まあ、ただ待つだけではいけません。 あなたの周りで起こっている人生を観察してください。 すべての小さな瞬間に注意を払うのです。 これから起こるかもしれない出来事を予期して、それを撮影するためにカメラの準備をする訓練をするのです。 一箇所に留まっている時間が長ければ長いほど、他の歩行者から見過ごされ、溶け込みやすくなります。 私は最近、「Chinatown at Dusk」というシリーズを作成したときに、この練習を実践してみました。 帽子からカードを引いたり、ニューヨークの地図にダーツを投げたりしたわけではありません。 自分の経験と、尊敬する他の写真家の写真を見て、夕暮れ時のチャイナタウンでもっと時間を過ごすことを心に決めたのです。 あの界隈は、さまざまな要素やファクターの素晴らしいメドレーであり、それがすべて揃ったとき、魔法にかかったような状態になるのです。

今回のチャレンジは時間帯が決まっているので、夕暮れの90分前には現地に到着するようにしました。 そのため、のんびりと近所を偵察し、また訪れたい場所をメモすることができました。

都市の風景を撮る
当初、散髪中のお客さんは私の存在に気づいていました。 しかし、私が基本的にうろうろしているうちに、彼は私のことを忘れてしまったのです。

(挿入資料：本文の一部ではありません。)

Lemma rstrip_idem (s : string) : rstrip (rstrip s) = rstrip s.
Proof.
  induction s as [|c s IH]; [reflexivity|].
  cbn [rstrip]. cbv zeta.
  destruct (isspace (String c (rstrip s))) eqn:E; [reflexivity|].
  cbn [rstrip]. cbv zeta. rewrite IH, E. reflexivity.
Qed.

(** What is kept by [rstrip] is a front part of the string. *)
Lemma rstrip_prefix (s : string) : exists u, s = rstrip s +:+ u.
Proof.
  induction s as [|c s [u IH]]; [exists ""; reflexivity|].
  cbn [rstrip]. cbv zeta.
  destruct (isspace (String c (rstrip s))).
  - exists (String c s). reflexivity.
  - exists u. cbn [String.append]. rewrite <- IH. reflexivity.
Qed.

Lemma lstrip_fixed (s : string) : starts_space s = false -> lstrip s = s.
Proof.
  destruct s as [|c1 [|c2 [|c3 s3]]]; cbn [starts_space lstrip];
    intros H; try reflexivity;
    destruct (space1 c1); cbn [orb] in H; try discriminate H;
    try reflexivity;
    destruct (space2 c1 c2); cbn [orb] in H; try discriminate H;
    try reflexivity;
    destruct (space3 c1 c2 c3); [discriminate H | reflexivity].
Qed.

(** What is kept by [lstrip] is an end part of the string, and does not
    begin with white space. *)
Lemma lstrip_spec (n : nat) :
  forall s, String.length s <= n ->
            starts_space (lstrip s) = false
            /\ exists u, s = u +:+ lstrip s.
Proof.
  induction n as [|n IH]; intros s Hlen.
  - destruct s; [|cbn in Hlen; lia]. split; [reflexivity | exists ""; reflexivity].
  - destruct s as [|c1 s1]; [split; [reflexivity | exists ""; reflexivity]|].
    cbn [String.length] in Hlen. cbn [lstrip].
    destruct (space1 c1) eqn:E1.
    { destruct (IH s1 ltac:(lia)) as [Hs [u Hu]].
      split; [exact Hs|]. exists (String c1 u). cbn [String.append].
      rewrite <- Hu. reflexivity. }
    destruct s1 as [|c2 s2].
    { split; [cbn [starts_space]; rewrite E1; reflexivity
             | exists ""; reflexivity]. }
    cbn [String.length] in Hlen.
    destruct (space2 c1 c2) eqn:E2.
    { destruct (IH s2 ltac:(lia)) as [Hs [u Hu]].
      split; [exact Hs|]. exists (String c1 (String c2 u)).
      cbn [String.append]. rewrite <- Hu. reflexivity. }
    destruct s2 as [|c3 s3].
    { split; [cbn [starts_space]; rewrite E1, E2; reflexivity
             | exists ""; reflexivity]. }
    cbn [String.length] in Hlen.
    destruct (space3 c1 c2 c3) eqn:E3.
    { destruct (IH s3 ltac:(lia)) as [Hs [u Hu]].
      split; [exact Hs|]. exists (String c1 (String c2 (String c3 u))).
      cbn [String.append]. rewrite <- Hu. reflexivity. }
    split; [cbn [starts_space]; rewrite E1, E2, E3; reflexivity
           | exists ""; reflexivity].
Qed.

Lemma starts_space_app (p u : string) :
  starts_space p = true -> starts_space (p +:+ u) = true.
Proof.
  destruct p as [|c1 [|c2 [|c3 p3]]]; cbn [starts_space String.append];
    intros H; try discriminate;
    destruct (space1 c1); cbn [orb] in *; try reflexivity;
    try discriminate.
  - destruct (space2 c1 c2); cbn [orb] in *; [reflexivity | discriminate].
  - destruct (space2 c1 c2); cbn [orb] in *; [reflexivity | exact H].
Qed.

(** Stripping twice is stripping once. *)
Lemma strip_idem (s : string) : strip (strip s) = strip s.
Proof.
  unfold strip.
  destruct (lstrip_spec (String.length s) s (le_n _)) as [Hs _].
  destruct (rstrip_prefix (lstrip s)) as [u Hu].
  assert (Hr : starts_space (rstrip (lstrip s)) = false).
  { destruct (starts_space (rstrip (lstrip s))) eqn:E; [|reflexivity].
    apply (starts_space_app _ u) in E. rewrite <- Hu in E. congruence. }
  rewrite (lstrip_fixed _ Hr). apply rstrip_idem.
Qed.

Lemma no_nl_app (a b : string) : no_nl (a +:+ b) = no_nl a && no_nl b.
Proof.
  induction a as [|c a IH]; [reflexivity|].
  cbn [String.append no_nl]. rewrite IH, andb_assoc. reflexivity.
Qed.

Lemma lstrip_no_nl (s : string) : no_nl s = true -> no_nl (lstrip s) = true.
Proof.
  intros H.
  destruct (lstrip_spec (String.length s) s (le_n _)) as [_ [u Hu]].
  rewrite Hu, no_nl_app in H. apply andb_prop in H. apply H.
Qed.

Lemma rstrip_no_nl (s : string) : no_nl s = true -> no_nl (rstrip s) = true.
Proof.
  intros H. destruct (rstrip_prefix s) as [u Hu].
  rewrite Hu, no_nl_app in H. apply andb_prop in H. apply H.
Qed.

Lemma strip_no_nl (s : string) : no_nl s = true -> no_nl (strip s) = true.
Proof. intros H. apply rstrip_no_nl, lstrip_no_nl, H. Qed.

(** White space of any encoded length goes from both ends and stays
    in the middle. *)
Example strip_beyond_ascii :
  strip (Scenario.wide_space +:+ " /data/a" +:+ Scenario.nbsp +:+ " ")
  = "/data/a"
  /\ strip (Scenario.wide_space +:+ Scenario.nbsp) = ""
  /\ strip ("a" +:+ Scenario.nbsp +:+ "b") = "a" +:+ Scenario.nbsp +:+ "b"
  /\ strip (String (ascii_of_nat 195) (String (ascii_of_nat 160) " "))
     = String (ascii_of_nat 195) (String (ascii_of_nat 160) "").
Proof. vm_compute. repeat split; reflexivity. Qed.

Lemma stripped_lines_tidy (s : string) : Forall tidy (stripped_lines s).
Proof.
  unfold stripped_lines. apply Forall_forall. intros e He.
  apply in_map_iff in He as (f & <- & Hf).
  apply filter_In in Hf as [Hin Hnb].
  pose proof (split_nl_no_nl s) as Hnl. rewrite Forall_forall in Hnl.
  repeat split.
  - intros E. rewrite E in Hnb. discriminate.
  - apply strip_idem.
  - apply strip_no_nl, Hnl, Hin.
Qed.

Lemma stripped_lines_of_tidy (paths : list string) :
  Forall tidy paths ->
  map strip (filter (fun f => negb (String.eqb (strip f) "")) paths) = paths.
Proof.
  induction 1 as [|p paths (Hne & Hs & _) _ IH]; [reflexivity|].
  cbn [filter]. rewrite Hs.
  destruct (String.eqb_spec p ""); [contradiction|].
  cbn [negb map]. rewrite Hs, IH. reflexivity.
Qed.

(** Parsing the joined lines of tidy paths gives the paths back. *)
Lemma stripped_lines_join (paths : list string) :
  Forall tidy paths -> stripped_lines (join_nl paths) = paths.
Proof.
  intros H. destruct paths as [|p paths]; [reflexivity|].
  unfold stripped_lines. rewrite split_join.
  - apply stripped_lines_of_tidy, H.
  - discriminate.
  - eapply Forall_impl; [|exact H]. intros a (_ & _ & Ha). exact Ha.
Qed.

(** The file list of a configuration given as text: blank lines are
    dropped, every entry is a tidy path (not empty, no white space at its
    ends, no newline), and a list of tidy paths written one per line is
    read back as it was. *)
Theorem parse_files_config_round_trip (s : string) :
  Forall tidy (_parse_files_config (FStr s))
  /\ (forall paths, Forall tidy paths ->
        _parse_files_config (FStr (join_nl paths)) = paths)
  /\ _parse_files_config
       (FStr (join_nl (_parse_files_config (FStr s))))
     = _parse_files_config (FStr s).
Proof.
  cbn [_parse_files_config]. split; [apply stripped_lines_tidy|].
  split; [apply stripped_lines_join|].
  apply stripped_lines_join, stripped_lines_tidy.
Qed.
(** * PDF4QT 3-D scene processor: a shallow embedding of
      [pdf3dsceneprocessor.cpp] and the properties of the scene build.

    The C++ translation unit (in the sources, the part of
    [Pdf4QtViewerPlugins/Pdf4QtViewerPlugins.pro] that includes
    [pdf3dsceneprocessor.h]) turns a parsed U3D model (nodes, geometries,
    lights, shaders, materials) into a Qt3D node tree.  The definitions below
    follow the functions of that file one by one and keep their names; line
    numbers are those of the source file.

    Conventions of the embedding.
    - [uint], [uint32_t] and [unsigned int] values are integers of [Z] reduced
      modulo 2^32 wherever the C++ expression is evaluated in 32 bits.
    - [float] is a parameter ([FloatOps]); two instances are given, IEEE
      binary floating point ([IEEE], primitive floats) and exact rational
      arithmetic ([Exact]).  A [double] that the code passes where Qt takes a
      [float] goes through the conversion [fnarrow].
    - A byte buffer filled through a typed pointer is a record of the size
      that [QByteArray::resize] gives it and of the sequence of values written.
      The file is written against Qt 5 ([setDataType], [setDataSize]), where
      [resize] takes an [int].
    - Calls return an [outcome]: a value, a failed [Q_ASSERT], undefined
      behaviour of the C++ program (null dereference, write past the end of
      a buffer), or exhausted fuel for the recursive traversal. *)

From Stdlib Require Import ZArith List String Bool Lia.
From Stdlib Require Import Floats.PrimFloat Floats.SpecFloat Floats.FloatOps Floats.FloatAxioms.
From Stdlib Require Import QArith Qcanon.
From Stdlib Require Import Sorting.Permutation Sorting.Sorted.
Import ListNotations.
Lemma check_pairs_spec path legal content :
  ∃ ws, check_pairs path legal content = Some ws ∧
    ∀ w, w ∈ ws ↔ ∃ i, reported path legal content i w.
Proof.
  induction content as [content IH] using (induction_ltof1 _ length).
  destruct content as [|kn [|vn rest]]; cbn.
  - exists []. split; [done|]. intros w. rewrite elem_of_nil. split; [done|].
    by intros (i & ? & ? & ? & _).
  - exists []. split; [done|]. intros w. rewrite elem_of_nil. split; [done|].
    intros (i & ? & ? & _ & Hi%lookup_lt_Some & _). cbn in Hi. lia.
  - destruct (check_pair_spec path legal kn vn) as (ws & -> & Hws).
    destruct (IH rest) as (ws' & -> & Hws'); [unfold ltof; cbn; lia|].
    cbn. eexists; split; [done|]. intros w. rewrite elem_of_app, Hws, Hws'. split.
    + intros [H|[i H]]; [by exists 0|]. exists (S i).
      unfold reported in *. by replace (2 * S i) with (S (S (2 * i))) by lia.
    + intros [[|i] H]; [by left|]. right. exists i.
      unfold reported in *. by replace (2 * S i) with (S (S (2 * i))) in H by lia.
Qed.

(** The guard never indexes past the keys. *)
Lemma checkTopLevelKeys_total parsed path legal : ∃ ws, checkTopLevelKeys parsed path legal = Some ws.
Proof.
  destruct parsed as [[k v a l [|doc rest]]|]; cbn; [by eexists| |by eexists].
  destruct (negb _); [by eexists|]. destruct (check_pairs_spec path legal (Content doc)) as (ws & -> & _). by eexists.
Qed.

(** [C31] On a document whose top level is a mapping, the warnings are exactly the
    scalar keys that are neither legal, nor prefixed [x-], nor carried by a value
    that itself declares an anchor, each with its own line and suggestion. *)
Theorem checkTopLevelKeys_correct (root doc : yaml_node) (rest : list yaml_node)
    (path : string) (legal : list string) :
  Content root = doc :: rest → Kind doc = MappingNode →
  ∃ ws, checkTopLevelKeys (Some root) path legal = Some ws ∧
    ∀ w, w ∈ ws ↔ ∃ i, reported path legal (Content doc) i w.
Proof.
  intros Hr Hd. unfold checkTopLevelKeys. rewrite Hr, bool_decide_true by done.
  apply check_pairs_spec.
Qed.
Lemma HavePatterns_Match_spec elements ps missing found actual data :
  sliceToPatterns elements = Some (Ok ps) →
  elements ≠ [] →
  have_patterns_input actual = Ok (data, None) →
  Forall (λ l, (Z.of_nat (String.length l) < maxScanTokenSize)%Z) (raw_lines data) →
  ∃ found', HavePatterns_Match (VList (VStr <$> elements)) missing found actual =
    Some (PatternsOutcome (Ok (forallb (satisfied (raw_lines data)) ps))
      (if forallb (satisfied (raw_lines data)) ps then missing
       else List.filter (λ s, negb (bool_decide (s ∈ found'))) elements) found') ∧
    found' ≡ₚ Pattern <$> List.filter (satisfied (raw_lines data)) ps.
Proof.
  intros Hps Hne Hin Hlines. pose proof (sliceToPatterns_Pattern _ _ Hps) as Hpat.
  unfold HavePatterns_Match. rewrite string_elements_VStr, Hps.
  rewrite bool_decide_false by (subst; destruct ps; naive_solver).
  rewrite Hin. destruct (scan_lines_spec _ [] ps Hlines) as (fnd & -> & Hfnd). cbn [app].
  set (lines := raw_lines data) in *. set (all := fnd ++ _).
  assert (Hall : all ≡ₚ List.filter (satisfied lines) ps).
  { unfold all. rewrite Hfnd, <-(filter_split (satisfied lines) (matches_any lines) ps).
    rewrite !filter_filter_and. apply Permutation_app; apply Permutation_eq, List.filter_ext; intros p;
      unfold satisfied, leftover_found; cbn; destruct (matches_any lines p), (Inverse p); done. }
  assert (Hlen : length elements = length ps) by (subst; by rewrite length_fmap).
  exists (patternsToSlice all). split; [|by rewrite <-Hall].
  pose proof (filter_length_iff (satisfied lines) ps) as Hiff. rewrite <-Hall, <-Hlen in Hiff.
  destruct (forallb _ ps) eqn:Hb.
  - rewrite bool_decide_true; [done|]. symmetry. apply Hiff, Forall_forall.
    by apply forallb_elem_of.
  - rewrite bool_decide_false.
    + do 2 f_equal. unfold subtractSlice. clear. generalize (patternsToSlice all). intros f.
      induction elements as [|x l IH]; [done|]. rewrite filter_cons. cbn.
      case_decide; [rewrite bool_decide_false by done | rewrite bool_decide_true by
        (by destruct (decide (x ∈ f)))]; cbn; by rewrite IH.
    + intros Heq. apply eq_sym, Hiff in Heq. rewrite Forall_forall in Heq.
      apply forallb_elem_of in Heq. congruence.
Qed.

(** [C20] The patterns that compile, over an input without read error and without
    a line of 1 MiB or more: [Match] succeeds exactly when every pattern is
    satisfied (it occurs in some line, or, negated, in no line); it leaves in
    [foundElements] the satisfied patterns, and on failure in [missingElements]
    the others in the order of the spec. *)
Theorem HavePatterns_Match_correct elements ps missing found actual data :
  sliceToPatterns elements = Some (Ok ps) →
  elements ≠ [] →
  have_patterns_input actual = Ok (data, None) →
  Forall (λ l, (Z.of_nat (String.length l) < maxScanTokenSize)%Z) (raw_lines data) →
  ∃ found', HavePatterns_Match (VList (VStr <$> elements)) missing found actual =
    Some (PatternsOutcome (Ok (forallb (satisfied (raw_lines data)) ps))
      (if forallb (satisfied (raw_lines data)) ps then missing
       else List.filter (λ s, negb (bool_decide (s ∈ found'))) elements) found') ∧
    found' ≡ₚ Pattern <$> List.filter (satisfied (raw_lines data)) ps.
Proof. apply HavePatterns_Match_spec. Qed.

(** A line of output kept as a pattern is a plain, non-inverted pattern, whatever it
    begins with, and matches the line it came from.  The text it looks for is the
    line, less one leading backslash. *)
Lemma escapePattern_roundtrip s :
  sliceToPattern (escapePattern s) =
    Some (Ok (stringPattern (escapePattern s) (trim_prefix s "\") false)) ∧
  contains s (trim_prefix s "\") = true.
Proof.
  assert (Hself : ∀ t, contains t t = true).
  { intros t. apply (contains_substring 0), substring_over. done. }
  destruct s as [|c s]; [done|].
  unfold sliceToPattern, escapePattern, isRegexPattern, newStringPattern.
  autorewrite with syver. split.
  - destruct (Ascii.eqb_spec c "!") as [->|Hb]; [by byte_simpl|].
    destruct (Ascii.eqb_spec c "/") as [->|Hs]; [by byte_simpl|]. cbn [orb].
    autorewrite with syver. rewrite (proj2 (Ascii.eqb_neq _ _) Hb). autorewrite with syver.
    by rewrite (proj2 (Ascii.eqb_neq _ _) Hs).
  - destruct (Ascii.eqb c _); [|done].
    apply (contains_substring 1). cbn. by apply substring_over.
Qed.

また、スカウトの際に試した構図のアイデアをリストアップしておきました。 しばらくすると、大きく分けて2つの構図があることに気がつきました。 1つは、店先の向かいに立ち、真正面から撮影する方法。 もう1つは、玄関や窓を覗き込みながら斜めから撮影する方法である。

特定のシーンに時間を費やすことは、ストリートフォトの重要な要素であり、しばしば配当として返ってくるものである。 一つの場所に立っている時間が長ければ長いほど、床屋が客の髪を剃る時のようなニュアンスに気づくようになった。

そして、じっとしていることの利点は、周囲に溶け込めるということです。 歩いて、立ち止まって、また歩くということを繰り返すのではなく、電柱や建物の外壁に寄りかかって、周囲に溶け込むように撮影するのです。 最初は私に気づいていた人も、やがて私がそこにいることを忘れてしまう。 私はただの人であり、それだけで彼らは自分のしていることに戻ることができるのです。 彼らが私に注意を払わない分、私は彼らの写真を自然に撮ることができたのです。 DP

ブライアン・マティアッシュの作品をもっと見るには matiash.com.